第31話 皮むき器

 時が経ち、民間魔工師資格試験の受験日まで、あと3週間――。



 工房で私は未完成の魔導炊飯釜の前で集中していた。

 魔力が空になった精霊石にゆっくりと魔力を注いでいく。精霊石の横に繋がった魔力測定器を目の端で捉えながら、百分の一単位まで調整していった。


 精霊石の魔力出力時間は、精霊石に込められた魔力量と必ず比例するわけではない。

 初期出力といって、初めて精霊石を起動した魔力出力は込めた魔力量が多いければ多いほど、高い傾向になるものの、偶然性が絡む。
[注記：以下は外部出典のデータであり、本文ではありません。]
(** * Chat alert bot: the /ask pipeline of [app.py]

    A shallow embedding of the request parser, the context fetcher, the answer
    composer, the alert formatter, the alert path (notification, storage,
    token check) and the chat router of [app.py], with the properties its
    specification states about them and further properties read off the code.

    Modelling conventions.
    - A Python [str] is a [string] that holds its UTF-8 encoding.  [len] and
      slices count code points ([py_len], [py_take]).  The blanks of
      [str.split]/[str.strip], the letters [str.lower] changes and the digits
      [int] reads are the ASCII ones: these functions are those of Python on
      ASCII text ([is_ascii]), and a statement whose content depends on them
      is made for ASCII text.  [str.upper], whose case tables are the
      runtime's, is a [Variable] known on ASCII text.
    - A Python [int] is a [Z].
    - A call that may raise returns a [result]: [Ok v] or [Raise e].
    - Module-level settings and the external collaborators (BigQuery, Vertex,
      the clock) are [Variable]s of the section. *)

From Stdlib Require Import ZArith List Bool Ascii String Lia.
From Stdlib Require Import DecimalString DecimalPos.
Import ListNotations.

Local Open Scope string_scope.
Local Open Scope Z_scope.

Set Warnings "-register-all".

(** ** Exceptions *)

Inductive exn : Type :=
| ValueError
| IndexError
| AttributeError
| KeyError
| TypeError
| HTTPException (status : Z) (detail : string)
| OtherError (msg : string).

Inductive result (A : Type) : Type :=
| Ok (a : A)
| Raise (e : exn).

Arguments Ok {A} a.
Arguments Raise {A} e.

Definition bind {A B : Type} (m : result A) (k : A -> result B) : result B :=
  match m with
  | Ok a => k a
  | Raise e => Raise e
  end.

Notation "x <- m ;; k" := (bind m (fun x => k))
  (at level 61, m at next level, right associativity).

(** [str(e)] of an exception, as the f-strings of the program print it. *)
Definition str_of_exn (e : exn) : string :=
  match e with
  | ValueError => "ValueError"
  | IndexError => "list index out of range"
  | AttributeError => "AttributeError"
  | KeyError => "KeyError"
  | TypeError => "TypeError"
  | HTTPException _ detail => detail
  | OtherError msg => msg
  end.

(** ** Strings *)

Definition nat_of (c : ascii) : nat := nat_of_ascii c.

(** The ASCII characters [str.isspace] accepts: TAB..CR, FS..US and space.
    The blanks beyond ASCII (U+0085, U+00A0, U+1680, U+2000 to U+200A,
    U+2028, U+2029, U+202F, U+205F, U+3000) take several bytes each and are
    not blanks here: [split] and [strip] below are [str.split()] and
    [str.strip()] on ASCII text. *)
Definition is_space (c : ascii) : bool :=
  let n := nat_of c in
  ((9 <=? n) && (n <=? 13) || (28 <=? n) && (n <=? 32))%nat.

Definition is_upper (c : ascii) : bool :=
  let n := nat_of c in ((65 <=? n) && (n <=? 90))%nat.

Definition is_lower (c : ascii) : bool :=
  let n := nat_of c in ((97 <=? n) && (n <=? 122))%nat.

Definition lower_char (c : ascii) : ascii :=
  if is_upper c then ascii_of_nat (nat_of c + 32) else c.

Definition upper_char (c : ascii) : ascii :=
  if is_lower c then ascii_of_nat (nat_of c - 32) else c.

Fixpoint map_string (f : ascii -> ascii) (s : string) : string :=
  match s with
  | EmptyString => EmptyString
  | String c r => String (f c) (map_string f r)
  end.

(** [s.lower()] and [s.upper()] on ASCII text: the letters A to Z and a to z
    change, every other byte stays.  The program's [upper] call goes through
    the [Variable] [str_upper]; [upper] is what that is known to be on ASCII
    text. *)
Definition lower (s : string) : string := map_string lower_char s.
Definition upper (s : string) : string := map_string upper_char s.

(** [s.startswith(p)]. *)
Definition startswith (s p : string) : bool := String.prefix p s.

Definition head_is_space (s : string) : bool :=
  match s with
  | EmptyString => false
  | String c _ => is_space c
  end.

(** [s.split()]: the maximal runs of non-blank characters, in order. *)
Fixpoint split (s : string) : list string :=
  match s with
  | EmptyString => []
  | String c r =>
      if is_space c then split r
      else if head_is_space r then String c EmptyString :: split r
      else match split r with
           | t :: ts => String c t :: ts
           | [] => [String c EmptyString]
           end
  end.

(** [sep.join(parts)]. *)
Fixpoint join (sep : string) (parts : list string) : string :=
  match parts with
  | [] => EmptyString
  | [p] => p
  | p :: ps => p ++ sep ++ join sep ps
  end.

Fixpoint lstrip (s : string) : string :=
  match s with
  | EmptyString => EmptyString
  | String c r => if is_space c then lstrip r else s
  end.

Fixpoint rstrip (s : string) : string :=
  match s with
  | EmptyString => EmptyString
  | String c r =>
      match rstrip r with
      | EmptyString => if is_space c then EmptyString else String c EmptyString
      | r' => String c r'
      end
  end.

(** [s.strip()]. *)
Definition strip (s : string) : string := rstrip (lstrip s).

(** [s.split(sep, 1)] for a one-character separator: one or two pieces. *)
Fixpoint split_once (sep : ascii) (s : string) : list string :=
  match s with
  | EmptyString => [EmptyString]
  | String c r =>
      if Ascii.eqb c sep then [EmptyString; r]
      else match split_once sep r with
           | p :: ps => String c p :: ps
           | [] => [String c EmptyString]
           end
  end.

(** [xs[i]], raising [IndexError] out of range. *)
Definition index {A : Type} (xs : list A) (i : nat) : result A :=
  match nth_error xs i with
  | Some x => Ok x
  | None => Raise IndexError
  end.

(** [s in t]. *)
Fixpoint contains (t s : string) : bool :=
  String.prefix s t ||
  match t with
  | EmptyString => false
  | String _ r => contains r s
  end.

(** Text of code points below 128, on which the string functions above are
    those of Python. *)
Definition is_ascii_char (c : ascii) : bool := (nat_of c <? 128)%nat.

Fixpoint is_ascii (s : string) : bool :=
  match s with
  | EmptyString => true
  | String c r => is_ascii_char c && is_ascii r
  end.

(** A byte [10xxxxxx] continues the code point begun before it. *)
Definition is_continuation (c : ascii) : bool :=
  let n := nat_of c in ((128 <=? n) && (n <? 192))%nat.

(** [len(s)]: the number of code points. *)
Fixpoint py_len (s : string) : nat :=
  match s with
  | EmptyString => 0%nat
  | String c r => if is_continuation c then py_len r else S (py_len r)
  end.

(** [s[:n]]: the first [n] code points. *)
Fixpoint py_take (n : nat) (s : string) : string :=
  match s with
  | EmptyString => EmptyString
  | String c r =>
      if is_continuation c then String c (py_take n r)
      else match n with
           | O => EmptyString
           | S n' => String c (py_take n' r)
           end
  end.

(** [str(n)] for an [int]. *)
Definition str_of_Z (n : Z) : string := NilEmpty.string_of_int (Z.to_int n).
Definition str_of_nat (n : nat) : string := str_of_Z (Z.of_nat n).

(** ** [int(s)] *)

(** The value of an ASCII digit.  [int] also reads the decimal digits of
    other scripts, which take several bytes each and are no digits here:
    [py_int] below is [int] on ASCII text. *)
Definition digit_val (c : ascii) : option Z :=
  let n := nat_of c in
  if ((48 <=? n) && (n <=? 57))%nat then Some (Z.of_nat (n - 48)) else None.

(** The digits of a literal: single underscores may separate digits.  Returns
    the value and how many digits were read. *)
Fixpoint int_digits (prev_us : bool) (acc : Z) (n : nat) (s : string)
  : option (Z * nat) :=
  match s with
  | EmptyString => if prev_us then None else Some (acc, n)
  | String c r =>
      if Ascii.eqb c "_" then
        if prev_us then None else int_digits true acc n r
      else
        match digit_val c with
        | Some d => int_digits false (10 * acc + d) (S n) r
        | None => None
        end
  end.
あとは精霊石のカットの仕方によっても変わる。


 これを机上計算することはほぼ不可能と言われていて、技術者の勘が頼りになる。最適な魔力量を見つけるには、砂漠の中に落とした1粒のダイヤモンドを見つけるような途方もない根気と集中力が必要になるのだ。
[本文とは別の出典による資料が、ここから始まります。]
(* ===== verification/Prelude.v ===== *)
(** * Moss: a verification development of the moss kernel

    Moss is a kernel for arm64 written in Rust.  The crate libkernel (src/libkernel) holds what does
    not depend on the machine: allocators, page tables, the memory map of processes, synchronisation,
    file systems.  The kernel itself (src/src) holds system calls, faults, the scheduler and drivers.
    This library translates parts of both into functions and step relations, one file per
    component or group of lemmas, and proves what the rest of the kernel relies on.
    In comments, libkernel/src/.. and src/.. are paths below src/.

    ** How the parts interact

    Physical memory: the boot allocator smalloc records memory and reservations; from it the buddy
    allocator is initialised, which hands out blocks of frames, and a slab is such a block cut
    into objects.  Virtual memory: page table code, generic in the levels, implements the
    address spaces of processes; a memory map keeps the areas of a process and changes an
    address space through the trait UserAddressSpace; the system calls mmap, munmap, mremap,
    mprotect and brk work on the memory map and give the frames they take out of page tables back
    to the buddy allocator; page faults fill the pages in.  Files: the FAT32 volumes read a block
    device through a buffer, the in-memory file system takes its pages from the buddy allocator,
    access checks use file attributes and the credentials of processes, descriptor tables share
    open files.  Tasks: the state of a task is an atomic word that its processor and its wakers
    change concurrently; runnable tasks wait in a run queue per processor; waiting is built on waker sets;
    signals are posted to a process or a task and delivered on the way back to user space.

    ** Files and the code they model

    - Prelude, BTree: the outcome monad, machine integers, list lemmas, ordered maps of the standard
      library.  Error: libkernel/src/error.rs, error/syscall_error.rs.
    - Address, Region: libkernel/src/memory/address.rs, page.rs, region.rs.
    - Smalloc: memory/allocators/smalloc.rs.  Slab: allocators/slab/slab.rs, slab/mod.rs.  Phys (model),
      PhysInv (invariant), PhysInit (start-up, theorems): allocators/frame.rs, phys.rs.
    - Vma, MemoryMap: memory/paging/permissions.rs, memory/address_space.rs, proc_vm/vmarea.rs,
      proc_vm/memory_map/mod.rs.  MemoryMapInv, MemoryMapOps, MemoryMapThms, MemoryFrames, MemoryFork,
      MemoryRemap: what its operations do to areas, translations and references of frames.
    - ProcVm: proc_vm/mod.rs, src/memory/brk.rs.  MmapSys: src/memory/mmap.rs.  Fault: src/memory/fault.rs,
      shared_anon.rs, libkernel memory/claimed_page.rs.
    - PgDesc: the descriptors of arm64 and x86_64 (libkernel/src/arch).  PgTables: memory/paging/mod.rs,
      walk.rs, tear_down.rs, and pg_tables.rs, pg_walk.rs, pg_tear_down.rs of both.  PgInv, PgTlb, PgMap, PgWalk,
      PgThms, PgTear: their trees, their effect on the translation of every address, the TLB, tear-down.
      ArmSpace: src/arch/arm64/memory/address_space.rs.
    - Sync: libkernel/src/sync (waker sets, condition variables, mutex, rwlock, channel, once lock).
      Kbuf: memory/kbuf.rs.
    - TaskState: src/sched/sched_task/state.rs, waker.rs, uspc_ret.rs.  Sched, Affinity: src/sched/runqueue,
      sched_task/mod.rs, sched/mod.rs, sched/syscalls/mod.rs.
    - Attr: libkernel/src/fs/attr.rs, proc/caps.rs, proc/ids.rs.  Creds: src/process/creds.rs, caps.rs, prctl.rs.
    - Blk: libkernel/src/fs/blk.  Fat32, Fat32Dir: fs/filesystems/fat32.  TmpFile, TmpDir: fs/filesystems/tmpfs.rs.
    - FdTable (model), FdCalls (theorems): src/process/fd_table.rs, fd_table/dup.rs, fd_table/fcntl.rs,
      src/fs/syscalls/close.rs, parts of src/fs/pipe.rs, process/clone.rs and exec.rs.
      Paths: libkernel/src/fs/path.rs, pathbuf.rs.
    - Signals: src/process/thread_group.rs, thread_group/signal.rs, thread_group/signal, the signal loop of
      src/sched/uspc_ret.rs, src/arch/arm64/proc/signal.rs.

    ** Conventions

    A struct is a record, an enum an inductive type with the constructors of the source, an operation
    one definition that keeps its name, with a prefix where two would clash.  The loops and branches of a
    long function are definitions of their own, placed before it.  A method with
    [&mut self] returns the state it leaves behind, on errors too.  A panic is the value [Panic]:
    that it is not reached is part of the theorems.  Integers are [Z] with the wrap-around of the release
    profile written out.  References are identities (frame numbers, inode numbers, file
    numbers), and state behind a shared reference lives in one store.  Code under a spin lock is one step;
    the task state, which has no lock, is modelled access by access.  An [await] splits an operation
    where what happens in between matters (futures in Sync and Kbuf, deferred faults).
    Third-party code is a class with laws, used by name and instantiated in the witnesses:
    intrusive lists ([IntrusiveList] in Phys), the ring buffer ([RingBuf] in Kbuf).  The traits of the kernel
    are classes too ([UserAddressSpace], [BlockDevice], [Fat32Operations], [Level]); the
    clients are proved against the laws, and the implementations discharge them ([ArmSpace],
    the RAM disk, the volumes, the levels of both architectures).  What user memory holds
    is an argument.

    ** What the theorems show

    - Frames (PhysInit, Slab, Smalloc): allocation returns free, aligned memory and takes exactly that;
      after any sequence of operations no frame and no object has two holders; start-up hands over
      only memory outside every reservation.
    - Areas and system calls (MemoryMapThms, MemoryRemap, MemoryFork, ProcVm, MmapSys): each call maps, unmaps
      or changes exactly its range, on every branch; fork leaves no page writable in two
      processes; in any order the calls keep areas, page tables and reference counts consistent and do
      not panic on ranges of user space.
    - Faults (Fault): demand and copy-on-write faults are resolved with the right contents, and races
      neither leak nor lose a page.
    - Page tables (PgDesc, PgThms, PgTear, PgTlb, ArmSpace): descriptors round trip; mapping, changing
      and unmapping have exactly their effect on the translation of every address; tear-down frees each table
      and frame once; updates obey break-before-make; an arm64 address space refines a map of pages.
    - Waiting and scheduling (Sync, Kbuf, TaskState, Sched, Affinity): exclusion, no lost wake-up under
      every interleaving, first-in first-out order, the choice of the earliest eligible deadline, the
      accounts of the run queue.
    - Signals (Signals): no mask and no action holds off SIGKILL, and signals posted while others are
      taken are neither lost nor taken twice.
    - Files (Attr, Creds, Blk, Fat32, Fat32Dir, TmpFile, TmpDir, FdCalls, Paths): access checks decide the
      POSIX rule, credentials never grow, files of both file systems behave as lists of bytes,
      directories read back as written, renaming moves one entry, descriptor calls refine a map,
      reference counts of open files are exact, paths in normal form are taken apart and put together.

    Each file ends its theorems with lemmas on defects where the code departs from what its
    comments or callers expect; they are concrete runs or general statements about the same definitions.

    ** Bounds and fuel

    Recursion that is not structural carries fuel, and running out is the value [OutOfFuel].  It is
    computed from the data and the theorems show that it suffices: the number of pages for [map_loop]
    and [follow_head], the length of a region list for the scans of Smalloc, the lengths of
    the queues in Sched, the number of bytes in TmpFile and Paths,
    63 rounds of the signal loop for the two sets of 31 signals.  The reads of FAT32 recurse on the clusters
    of a chain as far as the buffer goes; a directory needs fuel for the entries on disk, which
    is an argument, since a damaged chain may be cyclic.  In Smalloc [realloc_fuel] bounds the mutual
    growing of the two region lists; the theorems are about lists that may not grow, and the kernel
    never permits growing them.  Bounds on sizes (addresses below 2^48, memory below 2^64,
    [vec_max] of FdTable at most 2^31) are hypotheses that the machine or a type gives.

    ** Not modelled

    - Assembly, system registers, the TLB beyond its log, interrupt controllers, drivers and boot code:
      they are accesses to hardware.
    - ext4 and TCP: wrappers of third-party crates.
    - The virtual file system (mounts, path resolution over dynamically typed inodes), proc, sys and dev:
      asynchronous calls over trait objects and text output; the file systems below are modelled.
    - Tracing, signalfd, futexes, wait, timers, polling, terminals, sockets, inotify: not reached.  The waker sets
      and condition variables they wait on are modelled.
    - Copies from and to user memory: their results are arguments of the calls.
    - The per-CPU front end of the slab allocator, and growing of the region lists as far as theorems go. *)
From Stdlib Require Export ZArith Lia Bool Sorting.Sorted.
From stdpp Require Export base numbers list option decidable sets.
Local Open Scope Z_scope.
 市中に出回っている魔導具は、そうした魔工師が調整に調整を重ね、錬金術師が安定的な出力を出せるように完成させたものになる。


 すでに試行回数は1000回を超えていた。のべにして4000合のご飯を炊いたことになる。

 そのほとんどが軍の食糧や、養護院の朝食になったけど、その都度を私やシャヒル王子、ライザーは手を合わせて、味を噛みしめた。


 そして1005回目、ついにその時がやってくる。


 私は祈るような気持ちで立っていた。組んだ指先の向こうに見えるのは、ご飯を頬張るシャヒル王子の姿だ。ライザーも少量のご飯を食んで味を確かめている。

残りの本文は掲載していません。